In order to investigate the effects of a selective PDE3 inhibitor on insulin secretion, glucose and lipolysis levels and dose-response relationship, varying doses of milrinone were injected into the right internal jugular vein in conscious rats, and blood glucose, plasma free fatty acid (FFA) and insulin levels were observed. The effects of milrinone on glucose metabolism and insulin sensitivity were assessed by using a hyperinsulinaemic-euglycemic clamping.
Chronically catheterized nonstressed rats were administered varying doses of milrinone (1, 5, 25 micromol/kg) and were compared with controls not treated with milrinone. After dosing, plasma FFA levels in the 3 milrinone groups significantly increased compared with before dosing and the controls. The percentages of elevation of FFA by the different milrinone doses were very similar, 50%, 52%, 55% for 1, 5 and 25 micromol/kg, respectively, at 2 min after dosing, suggesting that lipolysis is very sensitive to the effect of milrinone. However, the effect of milrinone on glucose concentration was detectable only in 25 micromol/kg group, and the plasma insulin levels were significantly elevated in the 5 and 25 micromol/kg milrinone groups, indicating that there was a dose-response relationship between milrinone and insulin and glucose levels. During hyperinsulinemic clamping, there were a significant increase in plasma FFA (173.1 +/- 15.2 to 633.8 +/- 87.3 microEq/L, p < 0.01) and a significant decrease in glucose infusion rates (GIR) to about 21%, and a slight increase in plasma insulin after milrinone treatment.

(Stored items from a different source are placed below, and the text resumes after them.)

(** * arXiv analyzers: a shallow embedding of [arxiv_analyzer.py] and
    [arxiv_analyzer_gemini.py]

    The two classes [ArxivAnalyzer] and [ArxivAnalyzerGemini] are embedded
    method by method.  Paper dictionaries live in a store and are passed by
    reference, as Python passes them; the text-generation backends, which
    are not part of the repository, are parameters of the development. *)

From Stdlib Require Import Ascii String PrimFloat.
From stdpp Require Import base strings gmap list pretty.


(** ** Python values and the builtins the methods rely on *)

Module Py.

(** A character of a model string stands for one code point of a Python
  [str]; the code points below 256 are covered. *)

(** The values stored under the keys of a paper dictionary:
  [search_papers] stores [str] and lists of [str]. *)
Inductive value : Type :=
| VStr (s : string)
| VList (l : list string).

#[global] Instance value_eq_dec : EqDecision value.
Proof. solve_decision. Defined.

#[global] Instance value_inhabited : Inhabited value := populate (VStr EmptyString).

Definition nl : string := String "010"%char EmptyString.

(** [sep.join(items)] *)
Fixpoint join (sep : string) (items : list string) : string :=
match items with
| [] => EmptyString
| [x] => x
| x :: rest => x +:+ sep +:+ join sep rest
end.

(** Iterating over a [str] yields its characters as one-character strings. *)
Fixpoint chars (s : string) : list string :=
match s with
| EmptyString => []
| String c rest => String c EmptyString :: chars rest
end.

(** [s[:n]] on a [str] *)
Fixpoint str_take (n : nat) (s : string) : string :=
match n, s with
| S n', String c rest => String c (str_take n' rest)
| _, _ => EmptyString
end.

Fixpoint str_contains (c : ascii) (s : string) : bool :=
match s with
| EmptyString => false
| String d rest => if decide (c = d) then true else str_contains c rest
end.

Definition hex_digit (n : nat) : ascii :=
if (n <? 10)%nat then ascii_of_nat (48 + n) else ascii_of_nat (87 + n).

(** Code points that [repr] writes as a [\xNN] escape. *)
Definition unprintable (c : ascii) : bool :=
let n := nat_of_ascii c in
((n <? 32) || (n =? 127) || ((128 <=? n) && (n <=? 160)) || (n =? 173))%nat.

Definition repr_char (quote c : ascii) : string :=
if decide (c = "\"%char) then "\\"
else if decide (c = quote) then String "\"%char (String quote EmptyString)
else if decide (c = "009"%char) then "\t"
else if decide (c = "010"%char) then "\n"
else if decide (c = "013"%char) then "\r"
else if unprintable c then
  let n := nat_of_ascii c in
  "\x" +:+ String (hex_digit (n / 16)%nat) (String (hex_digit (n mod 16)%nat) EmptyString)
else String c EmptyString.

Fixpoint repr_body (quote : ascii) (s : string) : string :=
match s with
| EmptyString => EmptyString
| String c rest => repr_char quote c +:+ repr_body quote rest
end.

(** [repr(s)] for a [str]: single quotes, unless the text has a single
  quote and no double quote. *)
Definition repr (s : string) : string :=
let quote := if str_contains "'"%char s && negb (str_contains "034"%char s)
             then "034"%char else "'"%char in
String quote (repr_body quote s +:+ String quote EmptyString).

(** [str(v)], which is also what an f-string field [{v}] renders. *)
Definition str (v : value) : string :=
match v with
| VStr s => s
| VList l => "[" +:+ join ", " (repr <$> l) +:+ "]"
end.

(** The items [sep.join(v)] iterates over. *)
Definition iter (v : value) : list string :=
match v with
| VStr s => chars s
| VList l => l
end.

These data suggest that milrinone impaired the abilities of insulin to suppress lipolysis and insulin-mediated glucose utilization in peripheral tissue, despite having a slight increase in insulin secretion. Therefore, we conclude that milrinone administration induces an acute insulin resistance in vivo, and that may limit the therapeutic value of milrinone for human diabetic subjects.
米力农是一种广泛应用的磷酸二酯酶III(PDE3)选择性抑制剂。最近的研究表明,米力农在体外可增加肝细胞葡萄糖生成、甘油释放、胰岛素分泌及脂肪酸氧化。鉴于这些结果,了解米力农在体内是否会诱导胰岛素抵抗具有重要意义。
为研究选择性PDE3抑制剂对胰岛素分泌、血糖和脂解水平的影响以及剂量反应关系,将不同剂量的米力农注入清醒大鼠的右颈内静脉,观察血糖、血浆游离脂肪酸(FFA)和胰岛素水平。采用高胰岛素-正常血糖钳夹技术评估米力农对葡萄糖代谢和胰岛素敏感性的影响。
对长期插管且未受应激的大鼠给予不同剂量的米力农(1、5、25微摩尔/千克),并与未用米力农治疗的对照组进行比较。给药后,3个米力农组的血浆FFA水平与给药前及对照组相比显著升高。不同剂量米力农引起的FFA升高百分比非常相似,给药后2分钟时,1、5和25微摩尔/千克剂量组分别为50%、52%、55%,表明脂解对米力农的作用非常敏感。然而,仅在25微摩尔/千克剂量组可检测到米力农对葡萄糖浓度的影响,且5和25微摩尔/千克米力农组的血浆胰岛素水平显著升高,表明米力农与胰岛素及葡萄糖水平之间存在剂量反应关系。在高胰岛素钳夹期间,米力农治疗后血浆FFA显著升高(从173.1±15.2升至633.8±87.3微当量/升,p<0.01),葡萄糖输注率(GIR)显著降低至约21%,血浆胰岛素略有升高。
这些数据表明,尽管米力农使胰岛素分泌略有增加,但它损害了胰岛素抑制脂解和外周组织中胰岛素介导的葡萄糖利用的能力。因此,我们得出结论,给予米力农会在体内诱导急性胰岛素抵抗,这可能会限制米力农对人类糖尿病患者的治疗价值。